Elizabeth “Dolly” Duffy ’84

In February 2011, Dolly Duffy, associate director of the Notre Dame Alumni Association, was appointed executive director of the association, as well as associate vice president for University Relations. Since becoming the associate director of the association in early 2008, Duffy has led many of the organization’s major initiatives, including the launch of a new online platform called myNotreDame, and the creation of ND Women Connect, with local chapters that assist in the professional and personal development of alumnae. Duffy and her husband, Dan Fangman, who earned his MBA from Notre Dame in 1984, purchased Atchison Products in 1990 and grew it substantially over 17 years. The company posted $15 million in sales in 2006 and was acquired in 2007 by BIC Graphic USA. Duffy and her husband are the parents of five children.


Prof. Stephen Fallon

Prof. Fallon is a Rev. John J. Cavanaugh, C.S.C., Professor of the Humanities and Professor of English. A scholar of John Milton
and early modern literature and intellectual history, Fallon is the author of Milton Among the Philosophers, winner of the Milton Society of America’s Hanford Award, and Milton’s Peculiar Grace: Self-Representation and Authority (Cornell, 2007), winner of a Choice magazine Outstanding Academic Title award. He has co-edited The Complete Poetry and Essential Prose of John Milton with William Kerrigan and John Rumrich for Random House/Modern Library (2007) and the Modern Library edition of Paradise Lost (2008), taken from the larger edition. Fallon is on the editorial board of the Yale Milton Encyclopedia. He has won two NEH fellowships and has been a fellow of the Woodrow Wilson Foundation. Fallon has been named Honored Scholar for 2011, the Milton Society of America’s lifetime achievement award. In 2001, he received the Charles Sheedy Award for Teaching in the College of Arts and Letters. With Clark Power, he co-founded and continues to teach a course in literary and philosophical classics at the South Bend Center for the Homeless. Fallon earned his undergraduate degree from Princeton University, master’s from McGill University, and his doctorate from the University of Virginia.

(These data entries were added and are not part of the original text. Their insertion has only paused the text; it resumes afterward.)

(* ===== verification/Umalloc.v ===== *)
(** user/umalloc.c: the allocator of Kernighan and Ritchie that user programs
    link to, against the blocks in use. *)
From S2P Require Import Prelude.

(** ** Definitions *)

(** The memory of a program as its allocator sees it, in units of one header
    (16 bytes): the two fields of the header at an address, [freep] (0 for the
    null pointer), and the end of the data segment. *)
Record um := Um { hd : gmap Z (Z * Z); freep : Z; brk : Z }.
Definition UNIT : Z := 16.                 (* sizeof(Header) *)

Definition ptr (s : um) (a : Z) : Z := (default (0, 0) (hd s !! a)).1.
Definition size_ (s : um) (a : Z) : Z := (default (0, 0) (hd s !! a)).2.
Definition set_ptr (a v : Z) : M um unit := modify (λ s, Um (<[a := (v, size_ s a)]> (hd s)) (freep s) (brk s)).
Definition set_size (a v : Z) : M um unit := modify (λ s, Um (<[a := (ptr s a, v)]> (hd s)) (freep s) (brk s)).
Definition set_freep (v : Z) : M um unit := modify (λ s, Um (hd s) v (brk s)).

Section umalloc.
(** The address of [base], and the end of the memory the kernel gives. *)
Context (base max_brk : Z).

(** [sbrk] of [n] bytes, an [int]: the old end of the data segment, or -1. *)
Definition sbrk (n : Z) : M um Z :=
  s ← gets id;
  let b := brk s + n / UNIT in
  if n <? 0 then
    if b <? 0 then mret (brk s) else modify (λ s, Um (hd s) (freep s) b);; mret (brk s)
  else if b <=? max_brk then modify (λ s, Um (hd s) (freep s) b);; mret (brk s)
  else mret (-1).

(** The free list is walked at most twice, before and after [morecore]; it is
    no longer than the memory has headers. *)
Definition walk_fuel (s : um) : nat := 4 * size (hd s) + 8.

(** The loop of [free]. *)
Definition find_step (bp p : Z) : M um (Z + Z) :=
  s ← gets id;
  if (p <? bp) && (bp <? ptr s p) then mret (inr p)
  else if (ptr s p <=? p) && ((p <? bp) || (bp <? ptr s p)) then mret (inr p)
  else mret (inl (ptr s p)).

Definition free (ap : Z) : M um unit :=
  let bp := ap - 1 in
  s ← gets id;
  p ← while_ (walk_fuel s) (find_step bp) (freep s);
  s ← gets id;
  (if bp + size_ s bp =? ptr s p then
     set_size bp (u32 (size_ s bp + size_ s (ptr s p)));;
     s ← gets id;
     set_ptr bp (ptr s (ptr s p))
   else set_ptr bp (ptr s p));;
  s ← gets id;
  (if p + size_ s p =? bp then
     set_size p (u32 (size_ s p + size_ s bp));;
     s ← gets id;
     set_ptr p (ptr s bp)
   else set_ptr p bp);;
  set_freep p.

Definition morecore (nu : Z) : M um Z :=
  let nu := if nu <? 4096 then 4096 else nu in
  p ← sbrk (i32 (nu * UNIT));
  if p =? -1 then mret 0
  else
    set_size p nu;;
    free (p + 1);;
    gets freep.

(** The loop of [malloc], over [prevp] and [p]. *)
Definition malloc_step (nunits : Z) (st : Z * Z) : M um (Z * Z + Z) :=
  let '(prevp, p) := st in
  s ← gets id;
  if nunits <=? size_ s p then
    p ← (if size_ s p =? nunits then set_ptr prevp (ptr s p);; mret p
         else
           set_size p (size_ s p - nunits);;
           s ← gets id;
           let p := p + size_ s p in
           set_size p nunits;;
           mret p);
    set_freep prevp;;
    mret (inr (p + 1))
  else if p =? freep s then
    p ← morecore nunits;
    if p =? 0 then mret (inr 0)
    else s ← gets id; mret (inl (p, ptr s p))
  else mret (inl (p, ptr s p)).

Definition malloc (nbytes : Z) : M um Z :=
  let nunits := u32 ((nbytes + UNIT - 1) / UNIT + 1) in
  s ← gets id;
  (if freep s =? 0 then
     set_ptr base base;;
     set_freep base;;
     set_size base 0
   else mret tt);;
  s ← gets id;
  while_ (walk_fuel s) (malloc_step nunits) (freep s, ptr s (freep s)).
End umalloc.

(** *** What the allocator promises *)

(** The blocks in use: their headers and sizes. *)
Definition used (A : gmap Z Z) (x : Z) : Prop := ∃ a n, A !! a = Some n ∧ a ≤ x < a + n.
Definition is_free (R : list (Z * Z)) (x : Z) : Prop := ∃ a n, (a, n) ∈ R ∧ a ≤ x < a + n.

(** The blocks of [F] linked one to the next, and the last to [last]. *)
Definition first (F : list (Z * Z)) (last : Z) : Z := match F with [] => last | (a, _) :: _ => a end.
Fixpoint chain (s : um) (F : list (Z * Z)) (last : Z) : Prop :=
  match F with
  | [] => True
  | (a, n) :: F' => hd s !! a = Some (first F' last, n) ∧ chain s F' last
  end.
(** Sorted by address with a gap between any two, from [lo] to [hi]. *)
Fixpoint fits (lo : Z) (R : list (Z * Z)) (hi : Z) : Prop :=
  match R with
  | [] => lo ≤ hi
  | (a, n) :: R' => lo < a ∧ 0 ≤ n ∧ fits (a + n) R' hi
  end.

Section spec.
(** [base], the start of the heap, and its limit, in units. *)
Context (base heap max_brk : Z).

Record heap_ok (s : um) (A : gmap Z Z) (R : list (Z * Z)) : Prop := HeapOk {
  ok_chain : chain s ((base, 0) :: R) base;
  ok_fits : fits (base - 1) ((base, 0) :: R) (brk s);
  ok_pos : ∀ a n, (a, n) ∈ R → 0 < n;
  ok_freep : freep s ∈ base :: R.*1;
  ok_cover : ∀ x, heap ≤ x < brk s ↔ used A x ∨ is_free R x;
  ok_sep : ∀ x, used A x → ¬ is_free R x;
  ok_disjoint : ∀ a n b m x, A !! a = Some n → A !! b = Some m → a ≤ x < a + n → b ≤ x < b + m → a = b;
  ok_used : ∀ a n, A !! a = Some n → 0 < n ∧ size_ s a = n;
  ok_brk : heap ≤ brk s ≤ max_brk }.

(** The allocator's state: nothing asked for yet, or a heap that is exactly
    the blocks in use and the free ones. *)
Definition alloc_ok (s : um) (A : gmap Z Z) : Prop :=
  (freep s = 0 ∧ A = ∅ ∧ brk s = heap ∧ heap ≤ max_brk) ∨ ∃ R, heap_ok s A R.

(** The blocks [A] hold what they held. *)
Definition untouched (A : gmap Z Z) (s s' : um) : Prop := ∀ x, used A x → hd s' !! x = hd s !! x.
End spec.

Rev. Patrick D. Gaffney, C.S.C., ’69, ’70 M.A., ’73 M.Th.

Father Gaffney is an associate professor in the University of Notre Dame’s Department of Anthropology. His scholarly interests include religious leadership and politics, symbolic systems, humanitarian crises, language and culture, social structure, and conflict in Central Africa, Egypt, Russia, and the Middle East. Lately, he has turned his attention to the study of funeral traditions and memorial practices, namely, how the living remember the dead in various cultures. Combining archaeology and anthropology to explore monumental sites brings into focus a new understanding of the inhabitants of the world both past and present. Father Gaffney earned a bachelor’s degree from the University of Notre Dame in 1969 and a master’s degree in 1973. He also earned a master’s degree from the University of Chicago in 1977.


Prof. Patrick Griffin ’87

Patrick Griffin was named the Madden-Hennebry Professor in 2008 and chair of the history department in 2011. His work explores the intersection of colonial American and early-modern Irish and British history. He has published work on the movement of peoples and cultures across the Atlantic Ocean, as well as the process of adaptation. He also examines the ways in which Ireland, Britain, and America were linked—and differed—during the 17th and 18th centuries. Griffin is working now on two projects: a study of George and Charles Townshend, British brothers who initiated imperial reforms on the eve of the American Revolution and in the years before Irish parliamentary independence; and a new study of the Age of Atlantic Revolutions. Noted publications include The People with No Name: Ireland’s Ulster Scots, America’s Scots Irish, and the Creation of a British Atlantic World (Princeton, 2001), American Leviathan: Empire, Nation, and Revolutionary Frontier (New York, 2007) and America’s Revolution (Oxford University Press, 2012). Griffin earned his bachelor’s degree from Notre Dame, master’s degree from Columbia University, and his doctorate from Northwestern University.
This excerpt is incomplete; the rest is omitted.